Thriftiness is not something that is valued as an admirable quality in this era. We live in the age of consumerism. The "me" generation is also adept at living for the moment. Buy now, pay later is the common motto. Easy credit on items such as cars, appliances, houses, and electronics creates the habit making impulse purchases. We are a society that is rapidly burying ourselves with debt.

Those who succeed have the ability to be thrifty. Two of America's greatest (and most successful) men emphasized this trait. John D. Rockefeller was legendary for his penny-pinching ways. His "Ledger A" is the most famous bookkeeping journal in history. At the same time, Benjamin Franklin espoused the virtue of thriftiness. He felt that one who lack financial discipline also lacked it in all areas. Both of these men were extremely wealthy when they died.

The Millionaire Next Door tells about the success of this mindset. In the book, it details how the average millionaire is not living in a mansion while driving an exotic sports car. Instead, the typical millionaire drives a used car. He or she resides in a middle class neighborhood. Whatever the profession, that person usually owns a business since wealth is accumulated through ownership. However, they are more likely to own a "blue collar" company as be involved in the world of high finance. As you can see, thrift is one of the basic components to wealth building for these people.

Recently, the world saw what happens when people go beyond their financial means. It matters little whether one is referring to a personal budget or a multinational corporation. When people enter into excess without a plan for savings, disaster is the result. Borrowing instead of saving is a fatal habit for any entity regardless of size. The devastation to our financial institutions prove this point.

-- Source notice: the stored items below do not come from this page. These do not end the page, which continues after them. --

(** One call of [ext2fs_open]; the handle goes to [fs], the return value is
    returned. *)
Definition open_once (sb bs : Z) : M Z :=
  call "ext2fs_open";;
  st ← gets id;
  let '(retval, handle) :=
    ext2fs_open (filesystem_name (opts st))
      (if truthy (rwflag (opts st)) then EXT2_FLAG_RW else 0) sb bs (world st) in
  modify (set_fs handle);;
  mret retval.

(** [for (i=0; possible_block_sizes[i]; i++) { retval = ...; if (!retval) break; }] *)
Fixpoint open_block_sizes (sb : Z) (sizes : list Z) (retval : Z) : M Z :=
  match sizes with
  | [] => mret retval
  | size :: rest =>
      retval ← open_once sb size;
      if truthy retval then open_block_sizes sb rest retval else mret retval
  end.

(** From the label [restart] to the allocation of the counters. The local
    [retval] is 0 whenever the label is reached. *)
Definition open_filesystem : M unit :=
  sync_disks;;
  o ← gets opts;
  retval ← (if truthy (superblock o) && truthy (blocksize o) then
              open_once (superblock o) (blocksize o)
            else if truthy (superblock o) then
              open_block_sizes (superblock o) possible_block_sizes 0
            else open_once 0 0);
  (if truthy retval then
     com_err (program_name o) retval "while trying to open %s" [show (filesystem_name o)];;
     (if retval =? EXT2_ET_REV_TOO_HIGH then
        printf "Get a newer version of e2fsck!\n" []
      else if retval =? EXT2_ET_SHORT_READ then
        printf "Could this be a zero-length partition?\n" []
      else if (retval =? EPERM) || (retval =? EACCES) then
        printf "You must have %s access to the filesystem or be root\n"
          [ArgS (if truthy (rwflag o) then "r/w" else "r/o")]
      else if retval =? ENXIO then
        printf "Possibly non-existent or swap device?\n" []
      else printf corrupt_msg []);;
     fatal_error None
   else mret tt);;
  match E2FSCK_CURRENT_REV with
  | Some current =>
      rev ← gets (λ st, s_rev_level (super (fs st)));
      if rev >? current then
        com_err (program_name o) EXT2_ET_REV_TOO_HIGH "while trying to open %s"
          [show (filesystem_name o)];;
        printf "Get a newer version of e2fsck!\n" [];;
        fatal_error None
      else mret tt
  | None => mret tt
  end;;
  (* If the user specified a specific superblock, presumably the master
     superblock has been trashed.  So we mark the superblock as dirty, so it
     can be written out. *)
  when (truthy (superblock o) && truthy (rwflag o)) ext2fs_mark_super_dirty;;
  call "ehandler_init";;
  count ← gets (λ st, group_desc_count (fs st));
  modify (λ st, set_reloc (set_invalid_inode_bitmap (allocate_memory count) (reloc st)) st);;
  modify (λ st, set_reloc (set_invalid_block_bitmap (allocate_memory count) (reloc st)) st);;
  modify (λ st, set_reloc (set_invalid_inode_table (allocate_memory count) (reloc st)) st).

(** The end of [main], from the test of [ext2fs_test_changed] to [return]. *)
Definition finalize : M Z :=
  o ← gets opts;
  changed ← ext2fs_test_changed;
  exit_value ← (if (changed : bool) then
                  when (negb (truthy (preen o)))
                    (printf "\n%s: ***** FILE SYSTEM WAS MODIFIED *****\n" [show (device_name o)]);;
                  if truthy root_filesystem && negb (truthy read_only_root) then
                    printf "%s: ***** REBOOT LINUX *****\n" [show (device_name o)];;
                    mret FSCK_REBOOT
                  else mret FSCK_NONDESTRUCT
                else mret FSCK_OK);
  valid ← ext2fs_test_valid;
  let exit_value := if (valid : bool) then exit_value else FSCK_UNCORRECTED in
  (if truthy (rwflag o) then
     valid ← ext2fs_test_valid;
     modify (λ st,
       let s := super (fs st) in
       let state := if (valid : bool) then EXT2_VALID_FS
                    else Z.land (s_state s) (Z.lnot EXT2_VALID_FS) in
       set_fs (set_super (set_state_mnt_lastcheck state 0 (wrap32 (time (world st))) s) (fs st)) st);;
     ext2fs_mark_super_dirty
   else mret tt);;
  call "show_stats";;
  show_stats;;
  call "write_bitmaps";;
  modify (λ st, set_world (write_bitmaps (fs st) (world st)) st);;
  call "ext2fs_close";;
  modify (λ st, set_world (ext2fs_close (fs st) (world st)) st);;
  sync_disks;;
  when (truthy (tflag o)) (call "print_resource_track");;
  mret exit_value.

(** How one pass over the body of [main] below [restart] ends: with
    [goto restart] or with [return exit_value]. *)
Inductive Next :=
| GotoRestart
| Finish (exit_value : Z).

(** [free] leaves the pointer dangling; the counters are gone. *)
Definition free_counters : M unit :=
  modify (λ st, set_reloc (set_invalid_inode_bitmap [] (reloc st)) st);;
  modify (λ st, set_reloc (set_invalid_block_bitmap [] (reloc st)) st);;
  modify (λ st, set_reloc (set_invalid_inode_table [] (reloc st)) st).

(** What follows [check_super_block], down to [goto restart] or [return]. *)
Definition after_validation : M Next :=
  call "check_if_skip";;
  check_if_skip;;
  o ← gets opts;
  match bad_blocks_file o with
  | Some file =>
      run_external "read_bad_blocks_file" (read_bad_blocks_file file (replace_bad_blocks o))
  | None => when (truthy (cflag o)) (run_external "test_disk" test_disk)
  end;;
  (* Mark the system as valid, 'til proven otherwise *)
  ext2fs_mark_valid;;
  run_external "pass1" pass1;;
  free_counters;;
  restart ← gets (λ st, restart_e2fsck (reloc st));
  if truthy restart then
    call "ext2fs_close";;
    modify (λ st, set_world (ext2fs_close (fs st) (world st)) st);;
    printf "Restarting e2fsck from the beginning...\n" [];;
    modify (λ st, set_reloc (set_restart_e2fsck 0 (reloc st)) st);;
    mret GotoRestart
  else
    run_external "pass2" pass2;;
    run_external "pass3" pass3;;
    run_external "pass4" pass4;;
    run_external "pass5" pass5;;
    exit_value ← finalize;
    mret (Finish exit_value).

(** What follows the allocations. *)
Definition check_and_repair : M Next :=
  call "check_super_block";;
  check_super_block;;
  after_validation.

Definition round : M Next :=
  open_filesystem;;
  check_and_repair.

(** From the return of [PRS] to the return of [check_mount]. *)
Definition banner_and_mount : M unit :=
  o ← gets opts;
  when (negb (truthy (preen o)))
    (eprintf "e2fsck %s, %s for EXT2 FS %s, %s\n"
       [ArgS E2FSPROGS_VERSION; ArgS E2FSPROGS_DATE; ArgS EXT2FS_VERSION; ArgS EXT2FS_DATE]);;
  (if truthy (show_version_only o) then exit 0 else mret tt);;
  call "check_mount";;
  check_mount.

(** [main] down to the return of [check_mount]. *)
Definition startup (cmd : Cmdline) : M unit :=
  call "init_resource_track";;
  call "PRS";;
  PRS cmd;;
  banner_and_mount.

(** [if (!preen && !nflag && !yflag) { if (!isatty (0) || !isatty (1)) die (...); }] *)
Definition need_terminal : M unit :=
  o ← gets opts;
  if negb (truthy (preen o)) && negb (truthy (nflag o)) && negb (truthy (yflag o)) then
    tty ← gets (λ st, isatty 0 (world st) && isatty 1 (world st));
    if (tty : bool) then mret tt else die "need terminal for interactive repairs"
  else mret tt.

(** The part of [main] above the label [restart]. *)
Definition prologue (cmd : Cmdline) : M unit :=
  startup cmd;;
  need_terminal.

(** How far a run of [main] got: it returned, it was stopped, or it is
    about to go through [restart] once more when the count of rounds
    allowed to it ran out. The source puts no bound on the restarts. *)
Inductive MainResult :=
| Returned (exit_value : Z) (st : State)
| Terminated (why : Stop) (st : State)
| Running (st : State).

Definition final_state (r : MainResult) : State :=
  match r with
  | Returned _ st => st
  | Terminated _ st => st
  | Running st => st
  end.

Fixpoint rounds (n : nat) (st : State) : MainResult :=
  match n with
  | O => Running st
  | S n' =>
      match round st with
      | Normal GotoRestart st' => rounds n' st'
      | Normal (Finish exit_value) st' => Returned exit_value st'
      | Stopped why st' => Terminated why st'
      end
  end.

Definition main (n : nat) (cmd : Cmdline) (pis : Z) (w : World) : MainResult :=
  match prologue cmd (initial_state pis w) with
  | Normal _ st => rounds n st
  | Stopped why st => Terminated why st
  end.

(** ** Vocabulary of the statements *)

(** The three pointers of a group descriptor, with the counter array, the
    test of the group loop and the message of [fatal_error] that go with
    each. *)
Inductive Field :=
| BlockBitmap
| InodeBitmap
| InodeTable.

#[global] Instance Field_eq_dec : EqDecision Field.
Proof. solve_decision. Defined.

Definition pointer (f : Field) (gd : ext2_group_desc) : Z :=
  match f with
  | BlockBitmap => bg_block_bitmap gd
  | InodeBitmap => bg_inode_bitmap gd
  | InodeTable => bg_inode_table gd
  end.

Definition counters (f : Field) (r : Reloc) : list Z :=
  match f with
  | BlockBitmap => invalid_block_bitmap r
  | InodeBitmap => invalid_inode_bitmap r
  | InodeTable => invalid_inode_table r
  end.

Definition check_field (f : Field) : nat → Z → Z → M unit :=
  match f with
  | BlockBitmap => check_block_bitmap
  | InodeBitmap => check_inode_bitmap
  | InodeTable => check_inode_table
  end.

(** The condition of the [if] that guards each relocation. *)
Definition out_of_range (f : Field) (ibpg : Z) (gd : ext2_group_desc) (first_block last_block : Z) :
  bool :=
  match f with
  | BlockBitmap => (bg_block_bitmap gd <? first_block) || (bg_block_bitmap gd >=? last_block)
  | InodeBitmap => (bg_inode_bitmap gd <? first_block) || (bg_inode_bitmap gd >=? last_block)
  | InodeTable =>
      (bg_inode_table gd <? first_block)
      || (wrap32 (bg_inode_table gd + ibpg - 1) >=? last_block)
  end.

Definition fatal_message (f : Field) : string :=
  match f with
  | BlockBitmap => "Block bitmap not in group"
  | InodeBitmap => "Inode bitmap not in group"
  | InodeTable => "Inode table not in group"
  end.

(** The bounds the group loop holds when it tests group [i + k], having
    reached group [i] with [first_block] and [last_block]: the updates of
    [group_loop], without the tests. *)
Fixpoint turn_bounds (fs : ext2_filsys) (k i : nat) (first_block last_block : Z) : Z * Z :=
  match k with
  | O => (first_block, group_last_block i last_block fs)
  | S k' =>
      turn_bounds fs k' (S i)
        (wrap32 (first_block + s_blocks_per_group (super fs)))
        (wrap32 (group_last_block i last_block fs + s_blocks_per_group (super fs)))
  end.

(** The bounds of group [j] when the loop is entered from [check_super_block]. *)
Definition loop_bounds (fs : ext2_filsys) (j : nat) : Z * Z :=
  turn_bounds fs j 0
    (s_first_data_block (super fs))
    (wrap32 (s_first_data_block (super fs) + s_blocks_per_group (super fs))).

(** The tests of the group loop in the order it makes them: the three
    pointers of group [i], then those of group [i + 1], for [n] groups. *)
Fixpoint loop_tests (n i : nat) : list (Field * nat) :=
  match n with
  | O => []
  | S n' => (BlockBitmap, i) :: (InodeBitmap, i) :: (InodeTable, i) :: loop_tests n' (S i)
  end.

(** A list of tests made one after the other, each with the bounds that
    [bounds] gives for its group. *)
Fixpoint run_tests (bounds : nat → Z * Z) (l : list (Field * nat)) : M unit :=
  match l with
  | [] => mret tt
  | (f, j) :: l' => check_field f j (bounds j).1 (bounds j).2;; run_tests bounds l'
  end.

(** The fields a turn of the loop tests before and after field [f]. *)
Definition fields_before (f : Field) : list Field :=
  match f with
  | BlockBitmap => []
  | InodeBitmap => [BlockBitmap]
  | InodeTable => [BlockBitmap; InodeBitmap]
  end.

Definition fields_after (f : Field) : list Field :=
  match f with
  | BlockBitmap => [InodeBitmap; InodeTable]
  | InodeBitmap => [InodeTable]
  | InodeTable => []
  end.

(** The tests the loop over [n] groups makes before it comes to pointer [f]
    of group [j], and those it makes after it. *)
Definition earlier_tests (f : Field) (j : nat) : list (Field * nat) :=
  loop_tests j 0 ++ map (λ f', (f', j)) (fields_before f).

Definition later_tests (f : Field) (j n : nat) : list (Field * nat) :=
  map (λ f', (f', j)) (fields_after f) ++ loop_tests (n - S j) (S j).
Lemma jump1_grounded_iter (n : nat) (m : PlayerMovement.t) :
  PlayerMovement.isGrounded m = true ->
  let m' := Nat.iter n (PlayerMovement.jump applyImpulse) m in
  PlayerMovement.isGrounded m' = true
  /\ PlayerMovement.config m' = PlayerMovement.config m
  /\ PlayerMovement.currentState m' = PlayerMovement.currentState m
  /\ PlayerMovement.physicsAggregate m'
     = Nat.iter n
         (impulse1 (PlayerMovement.jumpForce (PlayerMovement.config m)))
         (PlayerMovement.physicsAggregate m)
  /\ PlayerMovement.notifications m'
     = repeat PlayerMovement.Jumped n ++ PlayerMovement.notifications m.
Proof.
  intros Hg. induction n as [|n IH]; cbv zeta.
  - repeat split. exact Hg.
  - cbv zeta in IH. destruct IH as (Ig & Ic & Is & Ib & In).
    simpl Nat.iter. unfold PlayerMovement.jump at 1 3 5 7 9.
    rewrite Ig. simpl. rewrite Ic, Ib, In.
    repeat split. exact Is.
Qed.

(** X22. Several [jump()] calls that arrive before the physics has moved the
    body.  In the second variant of [PlayerMovement], which clears
    [isGrounded] itself, only the first counts: any number of calls is one
    call.  In the first variant, which leaves [isGrounded] to the next
    [update], each call of a grounded player applies the impulse again and
    notifies [onJump] again, so [n] calls give [n] impulses. *)
Theorem repeated_jump_requests (n : nat) (m1 : PlayerMovement.t)
    (m2 : PlayerMovement2.t) :
  Nat.iter (S n) (PlayerMovement2.jump applyImpulse) m2
  = PlayerMovement2.jump applyImpulse m2
  /\ (PlayerMovement.isGrounded m1 = true ->
      let m' := Nat.iter n (PlayerMovement.jump applyImpulse) m1 in
      PlayerMovement.isGrounded m' = true
      /\ PlayerMovement.physicsAggregate m'
         = Nat.iter n
             (fun b =>
                applyImpulse
                  (mkVector3 0
                     (PlayerMovement.jumpForce (PlayerMovement.config m1)) 0)
                  (PlayerMovement.absolutePosition b) b)
             (PlayerMovement.physicsAggregate m1)
      /\ PlayerMovement.notifications m'
         = repeat PlayerMovement.Jumped n ++ PlayerMovement.notifications m1).
Proof.
  split.
  - induction n as [|n IH]; [reflexivity|].
    change (Nat.iter (S (S n)) (PlayerMovement2.jump applyImpulse) m2)
      with (PlayerMovement2.jump applyImpulse
              (Nat.iter (S n) (PlayerMovement2.jump applyImpulse) m2)).
    rewrite IH. unfold PlayerMovement2.jump at 1.
    destruct (PlayerMovement2.isGrounded m2) eqn:E.
    + unfold PlayerMovement2.jump. rewrite E. reflexivity.
    + unfold PlayerMovement2.jump. rewrite E. simpl. rewrite E. reflexivity.
  - intros Hg.
    destruct (jump1_grounded_iter n m1 Hg) as (Ig & _ & _ & Ib & In).
    cbv zeta. split; [exact Ig|]. split; [exact Ib | exact In].
Qed.

End Requests.

End JumpFacts.

(** ** The first player controller on the map *)

Module MotionFacts.

Import PlayerControllerMotion.

Section Engine.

It is time for each of us to take control of our financial condition. Thrift needs to be the new mantra. Borrowing against our assets to satisfy a internal lack will cause further problems in your life. It is time to reel in your expenses. Start by eating meals at home as opposed to spending money eating out. Put the money into the car repairs to get another 12-24 months out of it. Cancel the yard service and cut your own lawn. A $75 lawnmower is paid for usually in a couple of months. Make thrift a central part of your lifestyle. I am here to tell you that the consumerism of the last few decades is coming to an end. Those who continue to behave in such a manner will ultimately pay for those habits. There are fewer places to turn for bailing people out. As a nation we need to do this. Yet, this is something that starts at home. It is up to you to take control.